There has really not a single popcorn movie this summer as yet --- last year around this time Indiana Jones and the Kingdom of the Crystal Skull and The Dark Knight were setting records around the globe and there were long lines outside the theatres showing them.
But the worldwide success of Terminator Salvation and Angels & Demons has created quite a bit of excitement in the last few weeks. Both movies are doing okay business in North America but outside the continent, they are showing stronger power that will take them into the profitable category in a significant way.
While the popcorn movie of the season could well be Harry Potter and the Half-Blood Prince, which begins rolling out worldwide following a July 6 premiere in Japan, the market place is turning quite a few unexpected hits. In North America, for instance, the raunchy comedy The Hangover flew past the expectations and grossed a healthy $43 million, narrowly missing the number one spot held in its second week by the Pixar-Disney animation smash hit, Up.
The endearing and imaginatively made Up, the story of a floating house, its grouchy 78-year-old owner and an eight-year-old stowaway, is yet to open in major foreign territories. It is the kind of a rare summer film that will open strongly and while other flashy summer hits fade out in a few weeks, would stay on for many months.
Critics in North America were more generous to The Hangover than to other comedies including the Ben Stiller starring Night at the Museum: Battle of the Smithsonian, which has nevertheless become quite a hit.
The film about a handful of men trying to reconstruct what happened at a wild Las Vegas bachelor party when they lose their about-to-be-wed buddy, The Hangover, benefited from a good buzz and positive reviews.
'Director Todd Phillips (Old School) has a knack for extreme scenarios and outside-the-box casting. He has made a movie that is consistently funny from start to finish,' wrote USA Today, which gave the film three stars out of four. 'At the center of the mayhem is a likeably weird trio whose chemistry works like gangbusters and fits seamlessly into the rowdy series of events.'
In Chicago Sun-Times, Roger Ebert giving the film three and half stars out of four, wrote: 'Now this is what I'm talkin' about. The Hangover is a funny movie, flat out, all the way through. Its setup is funny. Every situation is funny. Most of the dialogue is funny almost line by line. At some point, we actually find ourselves caring a little about what happened to the missing bridegroom -- and the fact that we almost care is funny, too.'
Unlike the major summer hits so far, each of which cost over $150 million, The Hangover was made for about $50 million, according to trade publications.

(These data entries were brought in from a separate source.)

(** * Task Management API: a shallow embedding of the request handlers

    The handlers of [app/api], the guards of [app/middleware/auth.py] and
    the token service of [app/core/security.py] are embedded as functions
    over an explicit database state.  A table is the list of its rows in
    insertion order, a timestamp is a number of seconds ([Z]), a raised
    exception is the [Raise] case of [result], and a handler returns its
    result together with the committed database state: a handler that
    raises before its [db.commit()] leaves the state it was given. *)

From Stdlib Require Import ZArith Lia Ascii.
From stdpp Require Import base option list sorting gmap strings pretty.

Local Open Scope string_scope.
Local Open Scope list_scope.
Local Open Scope Z_scope.

(** ** Enumerations ([app/models/user.py], [app/models/task.py]) *)

Inductive UserRole := ADMIN | USER.
Inductive TaskStatus := TODO | IN_PROGRESS | DONE.
Inductive TaskPriority := LOW | MEDIUM | HIGH | URGENT.

#[global] Instance UserRole_eq_dec : EqDecision UserRole.
Proof. solve_decision. Defined.
#[global] Instance TaskStatus_eq_dec : EqDecision TaskStatus.
Proof. solve_decision. Defined.
#[global] Instance TaskPriority_eq_dec : EqDecision TaskPriority.
Proof. solve_decision. Defined.

(** [for status in TaskStatus], [for priority in TaskPriority]: the members
    in definition order, and the [.value] of each. *)
Definition TaskStatus_members : list TaskStatus := [TODO; IN_PROGRESS; DONE].
Definition TaskPriority_members : list TaskPriority := [LOW; MEDIUM; HIGH; URGENT].

Definition TaskStatus_value (s : TaskStatus) : string :=
  match s with TODO => "todo" | IN_PROGRESS => "in_progress" | DONE => "done" end.
Definition TaskPriority_value (p : TaskPriority) : string :=
  match p with LOW => "low" | MEDIUM => "medium" | HIGH => "high" | URGENT => "urgent" end.

(** ** Rows ([app/models]) *)

Module User.
Record t := mk {
  id : Z;
  email : string;
  username : string;
  hashed_password : string;
  role : UserRole;
  is_active : bool;
  created_at : Z;
  updated_at : Z
}.
End User.

Module Task.
Record t := mk {
  id : Z;
  title : string;
  description : option string;
  status : TaskStatus;
  priority : TaskPriority;
  due_date : option Z;
  assigned_user_id : option Z;
  created_by : Z;
  created_at : Z;
  updated_at : Z;
  is_deleted : bool
}.

#[global] Instance eq_dec : EqDecision t.
Proof. solve_decision. Defined.

(** Attribute assignments [task.field = v]. *)
Definition set_title (r : t) (v : string) : t :=
  mk (id r) v (description r) (status r) (priority r) (due_date r)
    (assigned_user_id r) (created_by r) (created_at r) (updated_at r) (is_deleted r).
Definition set_description (r : t) (v : option string) : t :=
  mk (id r) (title r) v (status r) (priority r) (due_date r)
    (assigned_user_id r) (created_by r) (created_at r) (updated_at r) (is_deleted r).
Definition set_status (r : t) (v : TaskStatus) : t :=
  mk (id r) (title r) (description r) v (priority r) (due_date r)
    (assigned_user_id r) (created_by r) (created_at r) (updated_at r) (is_deleted r).
Definition set_priority (r : t) (v : TaskPriority) : t :=
  mk (id r) (title r) (description r) (status r) v (due_date r)
    (assigned_user_id r) (created_by r) (created_at r) (updated_at r) (is_deleted r).
Definition set_due_date (r : t) (v : option Z) : t :=
  mk (id r) (title r) (description r) (status r) (priority r) v
    (assigned_user_id r) (created_by r) (created_at r) (updated_at r) (is_deleted r).
Definition set_assigned_user_id (r : t) (v : option Z) : t :=
  mk (id r) (title r) (description r) (status r) (priority r) (due_date r)
    v (created_by r) (created_at r) (updated_at r) (is_deleted r).
Definition set_updated_at (r : t) (v : Z) : t :=
  mk (id r) (title r) (description r) (status r) (priority r) (due_date r)
    (assigned_user_id r) (created_by r) (created_at r) v (is_deleted r).
Definition set_is_deleted (r : t) (v : bool) : t :=
  mk (id r) (title r) (description r) (status r) (priority r) (due_date r)
    (assigned_user_id r) (created_by r) (created_at r) (updated_at r) v.
End Task.

Module RefreshToken.
Record t := mk {
  id : Z;
  token : string;
  user_id : Z;
  expires_at : Z;
  is_revoked : bool;
  created_at : Z;
  replaced_by_token : option string
}.
End RefreshToken.

(** A value stored in the JSON columns of an audit row. *)
Inductive json := JNull | JBool (b : bool) | JInt (n : Z) | JStr (s : string).

Module AuditLog.
Record t := mk {
  id : Z;
  user_id : Z;
  task_id : option Z;
  action : string;
  old_values : option (gmap string json);
  new_values : option (gmap string json);
  timestamp : Z
}.
End AuditLog.

(** The four tables. *)
Record Db := mkDb {
  users : list User.t;
  tasks : list Task.t;
  refresh_tokens : list RefreshToken.t;
  audit_logs : list AuditLog.t
}.

(** ** Exceptions and results *)

Definition HTTP_400_BAD_REQUEST : Z := 400.
Definition HTTP_401_UNAUTHORIZED : Z := 401.
Definition HTTP_403_FORBIDDEN : Z := 403.
Definition HTTP_404_NOT_FOUND : Z := 404.

(** [HTTPException] is what the handlers raise; [IntegrityError] and
    [DataError] are what a commit or a query of the store raises (a
    violated unique or foreign-key constraint, a malformed integer);
    [ValueError] is what [int] raises. *)
Inductive Exn :=
  | HTTPException (status_code : Z) (detail : string)
  | IntegrityError
  | DataError
  | ValueError.

Inductive result (A : Type) :=
  | Ok (a : A)
  | Raise (e : Exn).
Arguments Ok {A} a.
Arguments Raise {A} e.

#[global] Instance result_ret : MRet result := λ A a, Ok a.
#[global] Instance result_bind : MBind result := λ A B f m,
  match m with Ok a => f a | Raise e => Raise e end.

(** The status code sent for an exception: FastAPI answers an
    [HTTPException] with its own code, [integrity_error_handler] answers
    400 and [general_exception_handler] answers 500. *)
Definition status_of (e : Exn) : Z :=
  match e with
  | HTTPException c _ => c
  | IntegrityError => 400
  | DataError | ValueError => 500
  end.

(** The request fails with the status [code]. *)
Definition raises_status {A} (r : result A) (code : Z) : Prop :=
  match r with Raise e => status_of e = code | Ok _ => False end.

(** ** Configuration ([app/core/config.py]) *)

Record Settings := mkSettings {
  jwt_secret_key : string;
  jwt_algorithm : string;
  jwt_access_token_expire_minutes : Z;
  jwt_refresh_token_expire_days : Z
}.

Definition default_settings : Settings :=
  {| jwt_secret_key := "your-super-secret-jwt-key-change-this-in-production";
     jwt_algorithm := "HS256";
     jwt_access_token_expire_minutes := 15;
     jwt_refresh_token_expire_days := 7 |}.

(** [timedelta(minutes=n)], [timedelta(days=n)], in seconds. *)
Definition timedelta_minutes (n : Z) : Z := n * 60.
Definition timedelta_days (n : Z) : Z := n * 86400.

(** ** Token claims

    The claim set of a token: the code reads and writes the keys [sub],
    [exp] and [type] only; [payload.get(k)] is the field, [None] when the
    key is absent. *)
Record Claims := mkClaims {
  sub : option string;
  exp : option Z;
  type : option string
}.

(** ** The library boundary

    What the handlers call and the repository does not implement: the
    signing and signature check of [jose.jwt], the password check of
    [passlib], Python's [int] on a string, the store's reading of a string
    compared with an integer column, and the store's [ILIKE]. *)
Class Externals := {
  (** [jwt.encode(claims, key, algorithm=alg)] *)
  jws_sign : Claims → string → string → string;
  (** what [jwt.decode(token, key, algorithms=[alg])] checks apart from the
      expiry, the signature first of all: the claims of an accepted token,
      [None] for a token the library rejects *)
  jws_verify : string → string → string → option Claims;
  (** [pwd_context.verify(plain, hashed)] *)
  pwd_verify : string → string → bool;
  (** [int(s)]: [None] when it raises [ValueError] *)
  py_int : string → option Z;
  (** the integer the store reads in a string bound against an integer
      column: [None] when it rejects the text *)
  sql_integer : string → option Z;
  (** [column.ilike(pattern)] on a non-null column value *)
  sql_ilike : string → string → bool;
  (** [datetime.isoformat()] *)
  isoformat : Z → string
}.

(** ** Request and response shapes ([app/schemas]) *)

Record LoginRequest := mkLoginRequest {
  login_email : string;
  login_password : string
}.

Record TokenResponse := mkTokenResponse {
  access_token : string;
  token_type : string
}.

(** The arguments of [response.set_cookie]. *)
Record Cookie := mkCookie {
  key : string;
  value : string;
  httponly : bool;
  secure : bool;
  samesite : string;
  max_age : Z
}.

Record TaskUpdate := mkTaskUpdate {
  upd_title : option string;
  upd_description : option string;
  upd_status : option TaskStatus;
  upd_priority : option TaskPriority;
  upd_due_date : option Z;
  upd_assigned_user_id : option Z
}.

(** The query parameters of [GET /api/tasks]. *)
Record TaskQuery := mkTaskQuery {
  page : Z;
  size : Z;
  q_status : option TaskStatus;
  q_priority : option TaskPriority;
  q_assigned_user_id : option Z;
  q_created_by : option Z;
  due_date_from : option Z;
  due_date_to : option Z;
  search : option string
}.

Record TaskList := mkTaskList {
  tl_tasks : list Task.t;
  tl_total : Z;
  tl_page : Z;
  tl_size : Z
}.

Record AssignedTasks := mkAssignedTasks {
  at_user_id : Z;
  at_username : string;
  at_tasks : list Task.t
}.

Record SystemStats := mkSystemStats {
  total_users : nat;
  active_users : nat;
  total_tasks : nat;
  tasks_by_status : gmap string nat;
  tasks_by_priority : gmap string nat;
  recent_activities : nat
}.

Record BulkAssignResult := mkBulkAssignResult {
  message : string;
  updated_tasks : nat;
  bulk_total_tasks : nat
}.

(** ** Storage helpers *)

(** The next value of a table's id sequence. *)
Definition fresh_id (ids : list Z) : Z := 1 + foldr Z.max 0 ids.

(** [query.filter(P).first()] *)
Definition query_first {A} (P : A → Prop) `{∀ x, Decision (P x)}
  (rows : list A) : option A := head (filter P rows).

(** Python truthiness of an [Optional[int]] and of an [Optional[str]]:
    [None], [0] and the empty string are false. *)
Definition truthy_int (o : option Z) : option Z :=
  match o with Some n => if decide (n = 0) then None else Some n | None => None end.
Definition truthy_str (o : option string) : option string :=
  match o with Some s => if decide (s = "") then None else Some s | None => None end.

Definition set_tasks (db : Db) (l : list Task.t) : Db :=
  {| users := users db; tasks := l;
     refresh_tokens := refresh_tokens db; audit_logs := audit_logs db |}.
Definition set_refresh_tokens (db : Db) (l : list RefreshToken.t) : Db :=
  {| users := users db; tasks := tasks db;
     refresh_tokens := l; audit_logs := audit_logs db |}.
Definition set_audit_logs (db : Db) (l : list AuditLog.t) : Db :=
  {| users := users db; tasks := tasks db;
     refresh_tokens := refresh_tokens db; audit_logs := l |}.

(** [db.add(row); db.commit()] on [refresh_tokens]: the column [token] is
    declared [unique=True], so the commit raises when the value is already
    stored. *)
Definition add_refresh_token (row : RefreshToken.t) (rows : list RefreshToken.t)
  : result (list RefreshToken.t) :=
  if decide (RefreshToken.token row ∈ RefreshToken.token <$> rows)
  then Raise IntegrityError
  else Ok (rows ++ [row]).

(** [setattr(row, 'is_revoked', True)] and
    [setattr(row, 'replaced_by_token', new)]. *)
Definition revoke (row : RefreshToken.t) : RefreshToken.t :=
  RefreshToken.mk (RefreshToken.id row) (RefreshToken.token row)
    (RefreshToken.user_id row) (RefreshToken.expires_at row) true
    (RefreshToken.created_at row) (RefreshToken.replaced_by_token row).
Definition set_replaced_by_token (row : RefreshToken.t) (new : string)
  : RefreshToken.t :=
  RefreshToken.mk (RefreshToken.id row) (RefreshToken.token row)
    (RefreshToken.user_id row) (RefreshToken.expires_at row)
    (RefreshToken.is_revoked row) (RefreshToken.created_at row) (Some new).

The Christian Bale-Sam Worthington starring Terminator Salvation, which broke wide over the weekend after playing in a handful of countries outside North America claimed the number one spot with $67.5 million in 70 markets, according to distributor Sony. The last film in the series Terminator 3: Rise of the Machines released six years ago starred Arnold Schwarzenegger in the title role. When the new sci-fi thriller was released in North America several weeks ago, box office analysts thought Bale was not in league with Schwarzenegger. But it now looks like the Bale movie has strong legs abroad and be as formidable a player as the Schwarzenegger vehicle. Terminator 3 had grossed about $285 million outside North America. Though the new film may not reach that figure, trade observers believe that it will make at least $220 million, giving Bale yet another hit following last year's The Dark Knight.
But it is not that every big budget summer release is turning into a goldmine. The Will Ferrell comedy Land of the Lost, which hauled a $19.5 million over the weekend across North America and which had also angered many critics, could be a loser at the box office unless it does extraordinary business outside North America.
'Ferrell's box office fate was sealed long before the movie even came out, wrote Entertainment Weekly. 'For months, the trailers of the erstwhile SNL star's riff on the not-very-good-to-begin-with '70s Saturday morning kiddie TV show have been greeted by mild chuckles at best. It had the stink of death on it long before this weekend. If you found yourself laughing at all at the trailer, it was more out of conditioned response to Ferrell's previous track record than the actual goods being sold this time around.'
Though many reviewers found Ferrell's movie tasteless, the most savage criticism came from Entertainment Weekly. 'Land of the Lost is just the latest proof that Ferrell's shtick -- the clueless, self-deprecating blowhard man-child -- is growing stale,' the publication wrote. 'You can put him in a NASCAR jumpsuit, a basketball uniform, or a quantum paleontologist's khakis, but he's pretty much always the same guy. You know that at some point he'll take off his shirt and reveal his flabby belly, or dump dinosaur urine on his head, and then mug at the camera as if to say, Ain't it hilarious? Well, yes it was... the first time.'
Early this year, Ferrell made a triumphant Broadway debut in the solo comedy You're Welcome America: A Final Night With George W Bush. His fans who made his films such as The Anchorman would be disappointed with the reception his new film has got. But in show business, many people believe, there can be a surprise hit around the corner.